The second crucial aspect to ministering to a target culture is identifying those areas of culture that must be rejected. When Paul entered and observed the idolatrous aspects of Athenian culture, he did not try to receive and contextualize the gospel in this regard, but instead rejected their idolatry. As we endeavor to be ambassadors in Alaska (or wherever really), we must guard against the tendency to receive and contextualize everything or at least too much. All people everywhere have earned wages that fall short from God’s standard of holiness. Therefore, all cultures will fundamentally have some aspects of depravity, aspects that we must be very careful to identify and reject. The core doctrines of God’s Word must not be compromised. There are some things that are just worth fighting for…God as Creator of all things, Christ’s death, His resurrection, His Deity, salvation by faith alone, sealing work of the Holy Spirit, the eternal state, etc. Satan is the father of all lies and we as fallen humanity are deprave in our sin apart from our God. We therefore are naturals of creating our own fallen versions (or beliefs) of salvation, eternal life, or purpose in life. It is these kinds of core doctrinal issues that we must be willing to uphold. We must learn to continually be on guard and willing to reject our target culture’s elements of depravity.

As we enter the Alaskan Eskimo culture, we must continually be aware of areas of culture that need to be rejected. These areas are then not just rejected for the sake of rejecting, but for the ultimate purpose of redemption. For example, in America the individual is king. We are told that we can have it our own way and that if we believe in our heart enough, then anything can be possible. This is a crucial aspect to the rugged American individual culture. This would be something in American culture that must be rejected and ultimately redeemed through pointing people beyond themselves to Jesus. It is these kinds of cultural aspects that we all must continually be aware (whether in the Alaskan bush or in Chicago).

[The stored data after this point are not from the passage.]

(** ** Operator chains that go wrong *)

(** An even bound gives the indices of the odd bound below it. *)
Lemma range_by2_aux_even (m n n' : nat) (a : Z) :
  (m <= n)%nat -> (m <= n')%nat ->
  range_by2_aux n a (a + 2 * Z.of_nat m)
  = range_by2_aux n' a (a + 2 * Z.of_nat m - 1).
Proof.
  revert n n' a. induction m as [| m IH]; intros n n' a Hn Hn'.
  - replace (range_by2_aux n a (a + 2 * Z.of_nat 0)) with (@nil Z).
    2:{ destruct n; cbn [range_by2_aux]; [reflexivity |].
        replace (a <? a + 2 * Z.of_nat 0) with false
          by (symmetry; apply Z.ltb_ge; lia).
        reflexivity. }
    destruct n'; cbn [range_by2_aux]; [reflexivity |].
    replace (a <? a + 2 * Z.of_nat 0 - 1) with false
      by (symmetry; apply Z.ltb_ge; lia).
    reflexivity.
  - destruct n as [| n]; [lia |]. destruct n' as [| n']; [lia |].
    cbn [range_by2_aux].
    replace (a <? a + 2 * Z.of_nat (S m)) with true
      by (symmetry; apply Z.ltb_lt; lia).
    replace (a <? a + 2 * Z.of_nat (S m) - 1) with true
      by (symmetry; apply Z.ltb_lt; lia).
    f_equal.
    replace (a + 2 * Z.of_nat (S m)) with (a + 2 + 2 * Z.of_nat m) by lia.
    apply IH; lia.
Qed.

Lemma range_by2_chain_dangling (A : Type) (chain : list A) (opnode : A) :
  Nat.odd (List.length chain) = true ->
  range_by2 2 (len (chain ++ [opnode])) = range_by2 2 (len chain).
Proof.
  intros Hodd. apply Nat.odd_spec in Hodd. destruct Hodd as [k Hk].
  rewrite len_app. change (len [opnode]) with 1.
  assert (Hlen : len chain = 2 + 2 * Z.of_nat k - 1) by (unfold len; lia).
  rewrite Hlen. unfold range_by2.
  replace (2 + 2 * Z.of_nat k - 1 + 1) with (2 + 2 * Z.of_nat k) by lia.
  apply range_by2_aux_even; lia.
Qed.

Section ChainEdges.
Variable literal : Type.
Variable self : Self literal.

Local Notation AST := (AST literal).
Definition by_author {X} (m : gmap Author X) : list (Author * X) :=
  merge_sort author_order (map_to_list m).

(** [cache[k1][k2] = p], creating the inner map. *)
Definition cache_put {K} `{Countable K} (m : gmap K (gmap Author (option STProposal))) (k : K)
    (a : Author) (p : option STProposal) : gmap K (gmap Author (option STProposal)) :=
  <[k := <[a := p]> (default ∅ (m !! k))]> m.

(** The highest sequence among the cached proposals, 0 when there is none. *)
Definition max_seq (m : gmap Z (gmap Author (option STProposal))) : Z :=
  foldr Z.max 0 ((map_to_list m).*1).

Definition block_seq (b : Block) : Z := li_seq (getLedgerInfo (bk_block_data b)).

Definition post_proposal (h : Hc) (b : Block) : Hc :=
  h {{ hc_jobs := hc_jobs h ++ [HandleProposal b] }}.

(** A null pointer in the cache would be dereferenced; no job is posted for it
    here. *)
Definition gotTxSet (h : Hc) (id : HashValue) : Hc :=
  let curMaxSeq := max_seq (hc_nextProposalCache h) in
  let proposals := default ∅ (hc_curProposalCache h !! id) in
  let h := h {{ hc_acquired := {[id]} ∪ hc_acquired h;
                hc_curProposalCache := <[id := proposals]> (hc_curProposalCache h) }} in
  fold_left (fun h p =>
    match p.2 with
    | Some sp => if block_seq (sp_block sp) >=? curMaxSeq then post_proposal h (sp_block sp) else h
    | None => h
    end) (by_author proposals) h.

Definition peerProposalInternal (h : Hc) (proposal : STProposal) : Hc :=
  let d := bk_block_data (sp_block proposal) in
  let info := getLedgerInfo d in
  let prev_seq := li_seq (hc_previousLedger h) in
  if li_seq info <? prev_seq then h
  else
    match bd_payload d with
    | None => h
    | Some payload =>
        if (li_seq info =? prev_seq)
           && (negb (omitEMPTY ad_parms) || negb (pl_cmd payload =? 0)) then h
        else if li_seq info >? u32 (prev_seq + 1) then
          let '(_, env) := ad_acquireLedger (hc_env h) (li_parentHash info) in
          h {{ hc_prevLedgerID := li_parentHash info;
               hc_env := env;
               hc_nextProposalCache :=
                 cache_put (hc_nextProposalCache h) (li_seq info) (pl_author payload)
                   (Some proposal) }}
        else if bool_decide (pl_cmd payload ∈ hc_acquired h) then
          post_proposal h (sp_block proposal)
        else
          let '(available, env) := ad_acquireTxSet (hc_env h) (pl_cmd payload) in
          let h :=
            h {{ hc_env := env;
                 hc_curProposalCache :=
                   cache_put (hc_curProposalCache h) (pl_cmd payload) (pl_author payload)
                     (Some proposal) }} in
          if (available : bool) then gotTxSet h (pl_cmd payload) else h
    end.

Definition hqc_id (sp : STProposal) : HashValue :=
  bi_id (certified_block (si_highest_quorum_cert (sp_syncInfo sp))).

(** The proposals of the next ledger, then the old ones dropped; the bound of
    the loop is a 32-bit difference. *)
Definition checkCache (h : Hc) : Hc :=
  let curSeq := u32 (li_seq (hc_previousLedger h) + 1) in
  let h :=
    match hc_nextProposalCache h !! curSeq with
    | Some proposals =>
        fold_left (fun h p =>
          match p.2 with
          | Some sp =>
              match hc_blockAcquiring h !! hqc_id sp with
              | Some _ => h
              | None => peerProposalInternal h sp
              end
          | None => h
          end) (by_author proposals) h
    | None => h
    end in
  h {{ hc_nextProposalCache :=
         filter (fun p => ~ p.1 < u32 (curSeq - 1)) (hc_nextProposalCache h) }}.
(* ===== verification/HsPeer.v ===== *)
(** * Messages, timers and recovery (HotstuffConsensus)

    The handlers of the consensus object that drive its HotStuff instance: the
    messages of peers, the timer, the start of a round with its recovery, and
    the jobs it posts.  A received message is what its decoding yields, [None]
    when decoding throws; [isTrusted] is what the overlay computed for the
    message's signer. *)

From S2P Require Import Prelude HsTypes HsVerifier HsCore HsPendingVotes HsNode HsStorage.
From S2P Require Import HsRoundManager ConsensusTypes HsNodeProps HsConsensus.
From coqutil Require Import Datatypes.RecordSetters.
Import DoubleBraceUpdate.

#[local] Open Scope Z_scope.

Section Peer.

Context {D : Digest} {V : ValidatorVerifier} {PE : ProposerElection} {Ar : Archive}.
Context {E : Type} {Ad : Adaptor E} (epochChangeHash : HashValue) (closeResolution : Z).

#[local] Instance consensus_app : Application (Hc E) :=
  hotstuff_app epochChangeHash closeResolution.

Abbreviation C T := (M (Hc E) T).

Definition hc : C (Hc E) := get nd_app.
Definition modify_hc (f : Hc E -> Hc E) : C unit := on_app (fun h => (tt, f h)).

(** ** Rounds and recovery *)

Definition recover_instance (now : Z) : C unit :=
  h ← hc;
  (if hc_startup h then Hotstuff_stop
   else modify_hc (fun h => h {{ hc_startup := true; hc_startTime := now; hc_consensusTime := now;
                              hc_sweepTime := now }}));;
  h ← hc;
  _ ← Hotstuff_start (mkRecoverData (hc_previousLedger h) (mkEpochState (hc_epoch h))
                        (ad_validating (hc_env h)));
  modify_hc (fun h => h {{ hc_nextProposalCache := ∅ }}).

Definition startRoundInternal (now : Z) (prevLgrId : HashValue) (prevLgr : LedgerInfo)
    (mode : ConsensusMode) (recover : bool) : C unit :=
  modify_hc (fun h => begin_round h now prevLgrId prevLgr mode);;
  (if recover then recover_instance now else mret tt);;
  modify_hc (end_round_start mode).

Definition startRound (s : RoundStart) : C unit :=
  r ← on_app (fun h => resolve_start h s);
  h ← hc;
  startRoundInternal (st_now s) (st_prevLedgerID s) r.1 r.2 (negb (hc_startup h)).

Definition handleWrongLedger (lgrId : HashValue) : C bool :=
  r ← on_app (fun h => wrong_ledger h lgrId);
  match r with
  | Settled b => mret b
  | SwitchTo l =>
      h ← hc;
      startRoundInternal (hc_now h) lgrId l switchedLedger (waitingForInit h);;
      mret true
  end.

(** The round of the present ledger starts again from scratch. *)
Definition restart : C unit :=
  h ← hc;
  startRoundInternal (hc_now h) (hc_prevLedgerID h) (hc_previousLedger h) switchedLedger true.

(** ** The timer *)

Definition initAnnounce (h : Hc E) : Hc E :=
  if u32 (hc_now h - hc_initAnnounceTime h) <? initANNOUNCE_INTERVAL then h
  else h {{ hc_initAnnounceTime := hc_now h;
            hc_env := ad_InitAnnounce (hc_env h) (li_seq (hc_previousLedger h))
                        (hc_prevLedgerID h) (ad_closeTime (hc_env h)) }}.

Definition sweep (h : Hc E) : Hc E :=
  if u32 (hc_now h - hc_sweepTime h) >=? 10 then
    h {{ hc_blockAcquiring := ad_sweep (hc_env h) (hc_blockAcquiring h);
         hc_sweepTime := hc_now h }}
  else h.

Definition partitioned (h : Hc E) : bool :=
  u32 (hc_now h - hc_consensusTime h) * 1000
    >? consensusTIMEOUT ad_parms * timeoutCOUNT_ROLLBACK.

Definition timerEntry (now : Z) : C unit :=
  h ← hc;
  if negb (hc_startup h) then mret tt
  else
    modify_hc (fun h => sweep (h {{ hc_now := now }}));;
    h ← hc;
    if bool_decide (hc_mode h = wrongLedger) then
      ledger ← on_app (fun h =>
        let '(l, env) := ad_acquireLedger (hc_env h) (hc_prevLedgerID h) in
        (l, h {{ hc_env := env }}));
      match ledger with
      | Some l =>
          modify_hc (fun h => h {{ hc_env := ad_removePoolTxs (hc_env h) l }});;
          h ← hc;
          startRoundInternal (hc_now h) (hc_prevLedgerID h) l switchedLedger (waitingForInit h)
      | None => mret tt
      end
    else if waitingForInit h && ad_validating (hc_env h) then
      modify_hc (fun h => initAnnounce (h {{ hc_consensusTime := hc_now h }}))
    else if partitioned h then restart
    else mret tt.

(** ** Messages *)

(** While the node initialises, a message that builds on a later ledger makes
    it follow that ledger. *)
Definition follow_network (l : LedgerInfo) : C unit :=
  h ← hc;
  if waitingForInit h && (li_seq l >? li_seq (hc_previousLedger h)) then
    _ ← handleWrongLedger (li_hash l); mret tt
  else mret tt.

Definition peerProposal (isTrusted : bool) (m : option STProposal) : C unit :=
  if negb isTrusted then mret tt
  else
    match m with
    | None => mret tt
    | Some p =>
        let d := bk_block_data (sp_block p) in
        if negb (bool_decide (sp_nodePublic p = bd_author d)) then mret tt
        else
          follow_network (bi_ledger_info (certified_block (bd_quorum_cert d)));;
          checked ← Hotstuff_CheckProposal (sp_block p) (sp_syncInfo p);
          if (checked : bool) then modify_hc (fun h => peerProposalInternal h p)
          else
            modify_hc (fun h =>
              match hc_blockAcquiring h !! hqc_id p, bd_payload d with
              | Some _, Some payload =>
                  h {{ hc_nextProposalCache :=
                         cache_put (hc_nextProposalCache h) (block_seq (sp_block p))
                           (pl_author payload) (Some p) }}
              | _, _ => h
              end)
    end.

(** A vote with its sync info and the key the message is signed with. *)
Definition peerVote (isTrusted : bool) (m : option (Vote * SyncInfo * Author)) : C unit :=
  if negb isTrusted then mret tt
  else
    match m with
    | None => mret tt
    | Some (v, si, nodePublic) =>
        if negb (bool_decide (nodePublic = vt_author v)) then mret tt
        else
          follow_network (bi_ledger_info (vd_parent (vt_vote_data v)));;
          _ ← handleVote v si;
          mret tt
    end.

Definition peerAcquireBlock (id : HashValue) : C unit :=
  found ← Hotstuff_expectBlock id;
  match found with
  | Some eb => modify_hc (fun h => h {{ hc_env := ad_sendBlock (hc_env h) eb }})
  | None => mret tt
  end.

(** The cached proposal a completed request was for: the lookup creates a null
    entry when there is none. *)
Definition resume_proposal (b : Block) : C unit :=
  match bd_payload (bk_block_data b) with
  | None => mret tt
  | Some payload =>
      modify_hc (fun h =>
        let seq := block_seq b in
        let a := pl_author payload in
        match hc_nextProposalCache h !! seq ≫= (fun m => m !! a) with
        | Some (Some p) =>
            if bk_id (sp_block p) =? bk_id b then peerProposalInternal h p else h
        | Some None => h
        | None => h {{ hc_nextProposalCache := cache_put (hc_nextProposalCache h) seq a None }}
        end)
  end.

Fixpoint run_continuations (ks : list Continuation) (eb : ExecutedBlock) : C unit :=
  match ks with
  | [] => mret tt
  | k :: ks =>
      r ← asyncCompleted k ASYNC_SUCCESS eb;
      (match r with
       | (PROPOSAL_SUCCESS, Some b) => resume_proposal b
       | _ => mret tt
       end);;
      run_continuations ks eb
  end.

Definition peerBlockData (isTrusted : bool) (m : option ExecutedBlock) : C unit :=
  if negb isTrusted then mret tt
  else
    match m with
    | None => mret tt
    | Some eb =>
        if negb (verify (eb_block eb) (eb_result eb)) then mret tt
        else
          let id := bk_id (eb_block eb) in
          h ← hc;
          match hc_blockAcquiring h !! id with
          | Some ks =>
              run_continuations ks eb;;
              modify_hc (fun h => h {{ hc_blockAcquiring := delete id (hc_blockAcquiring h) }})
          | None => mret tt
          end
    end.

Definition epoch_changed (e : EpochChange) (si : SyncInfo) : C unit :=
  checked ← checkEpochChange e si;
  if (checked : bool) then
    modify_hc (fun h => h {{ hc_configChanged := false }});;
    restart
  else mret tt.

Definition peerEpochChange (isTrusted : bool) (m : option (EpochChange * SyncInfo * Author))
  : C unit :=
  if negb isTrusted then mret tt
  else
    match m with
    | None => mret tt
    | Some (e, si, nodePublic) =>
        if negb (bool_decide (nodePublic = ec_author e)) then mret tt
        else epoch_changed e si
    end.

Definition peerInitAnnounceInternal (prevSeq : Z) (prevHash : HashValue) : C unit :=
  h ← hc;
  if negb (waitingForInit h) then mret tt
  else if prevSeq >? li_seq (hc_previousLedger h) then
    if negb (bool_decide (hc_mode h = wrongLedger)) then
      _ ← handleWrongLedger prevHash; mret tt
    else if prevHash =? hc_prevLedgerID h then
      modify_hc (fun h => h {{ hc_env := ad_touchAcquringLedger (hc_env h) (hc_prevLedgerID h) }})
    else mret tt
  else mret tt.

Definition peerInitAnnounce (isTrusted : bool) (m : option (Z * HashValue)) : C unit :=
  if negb isTrusted then mret tt
  else
    match m with
    | None => mret tt
    | Some (seq, hash) => peerInitAnnounceInternal seq hash
    end.

Inductive Message :=
  | mtPROPOSAL (m : option STProposal)
  | mtVOTE (m : option (Vote * SyncInfo * Author))
  | mtACQUIREBLOCK (id : HashValue)
  | mtBLOCKDATA (m : option ExecutedBlock)
  | mtEPOCHCHANGE (m : option (EpochChange * SyncInfo * Author))
  | mtINITANNOUNCE (m : option (Z * HashValue)).

Definition peerConsensusMessage (isTrusted : bool) (m : Message) : C unit :=
  h ← hc;
  if negb (hc_startup h) then mret tt
  else
    match m with
    | mtPROPOSAL m => peerProposal isTrusted m
    | mtVOTE m => peerVote isTrusted m
    | mtACQUIREBLOCK id => peerAcquireBlock id
    | mtBLOCKDATA m => peerBlockData isTrusted m
    | mtEPOCHCHANGE m => peerEpochChange isTrusted m
    | mtINITANNOUNCE m => peerInitAnnounce isTrusted m
    end.

(** ** Messages of the instance

    What [broadcast] and [sendVote] hand back to the node itself, and the vote
    they send to a peer. *)

Inductive OwnJob :=
  | OwnProposal (b : Block)
  | OwnVote (v : Vote) (si : SyncInfo)
  | OwnEpochChange (e : EpochChange) (si : SyncInfo).

Definition own_jobs (e : Effect) : list OwnJob :=
  match e with
  | BroadcastProposal b _ => [OwnProposal b]
  | BroadcastVote v si => [OwnVote v si]
  | SendVote a v si => if bool_decide (a = Self) then [OwnVote v si] else []
  | BroadcastEpochChange e si => [OwnEpochChange e si]
  | _ => []
  end.

Definition run_own (j : OwnJob) : C unit :=
  match j with
  | OwnProposal b => _ ← handleProposal b; mret tt
  | OwnVote v si => _ ← handleVote v si; mret tt
  | OwnEpochChange e si => epoch_changed e si
  end.

Definition run_job (j : Job) : C unit :=
  match j with HandleProposal b => _ ← handleProposal b; mret tt end.

End Peer.
(* ===== verification/ValidationsProps.v ===== *)
(** * Validations: what the trie of supported ledgers counts

    The trie of a [Validations] holds one unit of support for each node of
    [lastLedger_], on that node's ledger, whatever operations were performed.
    With trust flags that agree with [trustChanged], each trusted current
    validation is counted on its ledger as soon as that ledger is at hand. *)

From S2P Require Import Prelude LedgerTrie LedgerTrieProps ValidatedLedger.
From S2P Require Import LedgerTrieSpec Validations.
From coqutil Require Import Datatypes.RecordSetters.
Import DoubleBraceUpdate.

#[local] Open Scope N_scope.

Section Props.

Context {L : Type} {LO : LedgerOps L} (ok : L -> Prop) {LL : LedgerLaws ok}.
Implicit Types (T : LedgerTrie L) (m : gmap Z L) (va : Validations L) (P : L -> N -> bool).

(** The number of nodes whose ledger satisfies [P]. *)
Definition voters P m : N := N.of_nat (size (filter (fun e => P e.2 (lg_seq e.2) = true) m)).

Lemma voters_fresh P m n l :
  m !! n = None -> voters P (<[n := l]> m) = (if P l (lg_seq l) then 1 else 0) + voters P m.
Proof.
  intros H. unfold voters. destruct (P l (lg_seq l)) eqn:E.
  - rewrite map_filter_insert_True by done. rewrite map_size_insert_None; [lia|].
    apply map_lookup_filter_None. by left.
  - rewrite map_filter_insert_False by (simpl; congruence). by rewrite delete_id.
Qed.

Lemma voters_delete P m n l :
  m !! n = Some l -> voters P m = (if P l (lg_seq l) then 1 else 0) + voters P (delete n m).
Proof. intros H. rewrite <- (insert_delete_id m n l H) at 1. apply voters_fresh, lookup_delete_eq. Qed.

(** ** The trie counts the nodes *)

Definition backs T m : Prop :=
  map_Forall (fun _ l => ok l) m
  /\ exists σ, represents ok T σ /\ forall P, respects ok P -> total P σ = voters P m.

Lemma backs_empty : backs LedgerTrie_empty ∅.
Proof.
  split; [apply map_Forall_empty|]. exists ∅. split; [apply represents_empty; typeclasses eauto|].
  intros P _. unfold total, voters. by rewrite map_to_list_empty, map_filter_empty, map_size_empty.
Qed.

Lemma backs_insert T m n l :
  backs T m -> m !! n = None -> ok l -> backs (insert T l 1) (<[n := l]> m).
Proof.
  intros (Hm & σ & HR & Ht) Hn Hl. split; [by apply map_Forall_insert_2|].
  exists (spec_insert σ l 1). split; [by apply represents_insert|]. intros P HP.
  unfold spec_insert. rewrite total_insert, voters_fresh, <- (Ht P HP) by done.
  rewrite (total_split ok P σ l) by (done || apply HR). unfold share. simpl. case_match; lia.
Qed.

Lemma backs_remove T m n l :
  backs T m -> m !! n = Some l -> backs (remove T l 1).2 (delete n m).
Proof.
  intros (Hm & σ & HR & Ht) Hn. pose proof (Hm _ _ Hn) as Hl. split; [by apply map_Forall_delete|].
  assert (Hc : count σ l <> 0).
  { rewrite <- (count_point ok σ l), Ht by (done || apply HR || by apply respects_point).
    rewrite (voters_delete _ m n l Hn). unfold is_point at 1. rewrite <- (id_ancestor l Hl), Z.eqb_refl. lia. }
  exists (spec_remove σ l 1).2. split; [by apply represents_remove|]. intros P HP.
  destruct (spec_remove_total ok P σ l 1 (rep_good ok T σ HR) HP Hl Hc) as [_ H].
  rewrite Ht, (voters_delete P m n l Hn), N.min_l in H by (done || lia). case_match; lia.
Qed.

Definition backed va : Prop := backs (va_trie va) (va_lastLedger va).

(** What [acquire] supplies: the ledger asked for. *)
Definition supplies (acquire : Z -> option L) : Prop :=
  forall id l, acquire id = Some l -> ok l /\ lg_id l = id.

Lemma updateTrie_backed va n l : backed va -> ok l -> backed (updateTrie va n l).
Proof.
  unfold backed, updateTrie. intros H Hl. simpl. destruct (va_lastLedger va !! n) as [l0|] eqn:E.
  - rewrite <- insert_delete_eq. apply backs_insert; [by apply backs_remove | apply lookup_delete_eq | done].
  - by apply backs_insert.
Qed.

Lemma stop_acquiring_frame va k n :
  va_trie (stop_acquiring va k n) = va_trie va /\ va_lastLedger (stop_acquiring va k n) = va_lastLedger va
  /\ va_current (stop_acquiring va k n) = va_current va.
Proof. unfold stop_acquiring. by case_match. Qed.

Lemma removeTrie_backed va n v : backed va -> backed (removeTrie va n v).
Proof.
  unfold backed, removeTrie. intros H.
  destruct (stop_acquiring_frame va (v_seq v, v_ledgerID v) n) as (E1 & E2 & _).
  rewrite <- E1, <- E2 in H. cbv zeta. destruct (va_lastLedger (stop_acquiring _ _ _) !! n) as [l|] eqn:E; [|done].
  case_match; [|done]. simpl. by apply backs_remove.
Qed.

Lemma updateTries_backed va ids l :
  backed va -> ok l -> backed (fold_left (fun va n => updateTrie va n l) ids va).
Proof. intros H Hl. apply fold_left_keeps; [|done]. intros va' n H'. by apply updateTrie_backed. Qed.

Lemma checkAcquired_backed acquire va : supplies acquire -> backed va -> backed (checkAcquired acquire va).
Proof.
  intros Ha. apply fold_left_keeps. intros va' [k ids] H.
  destruct (acquire k.2) as [l|] eqn:E; [|done]. apply (updateTries_backed _ (elements ids) l) in H; [done|].
  by destruct (Ha _ _ E).
Qed.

The final aspect to contextualizing ministry to a target culture is the need for redemption. The redeem aspect flows right out of the reject aspect. Notice how the apostle Paul rejected the idolatry of Athens, but simultaneously fought for redemption of these same rejected aspects. In the latter half of Acts 17 Paul points out their well-intentioned, but wrong worship of religious pluralism. He noticed that they were very religious and tolerant, almost to a superstitious point (so much so that they had an altar to the unknown god). He then attempts to redeem their idolatry by proclaiming God as Creator, man as sinner, and salvation as exclusive through faith in Christ’s work of righteousness, death, and, resurrection.

This final aspect of redemption is vitally important because it is the culminating goal of the entire process. So whatever cultural context we live in, we must learn to develop this kind of 3-point study in our attempt to bring God’s message to the cultures of the world. What aspects of our culture need to be received, rejected, and finally redeemed? The goal of all things: redemption back to our Holy Creator God through the His grace and the salvific work of Christ!

Note: for more information on receiving and identifying with culture, Jeremiah 28 & 29 is fascinating. I am planning on studying these texts more in the future, but I think they would be beneficial for us all. Boy, that’s a profound statement…any text of Scripture is beneficial! Seriously, though they seem cool. In a nutshell, God instructs His exiled people (suddenly now living in a foreign culture) to do life in the midst of their new setting. In fact, they were to seek the welfare of the city and in so doing, their own welfare. Now, God also balances things here by warning Israel about intermarrying and mixing with Babylon’s idolatrous beliefs and practices. There is a great balance seen here between contextualizing and contending. Anyway…food for thought and study.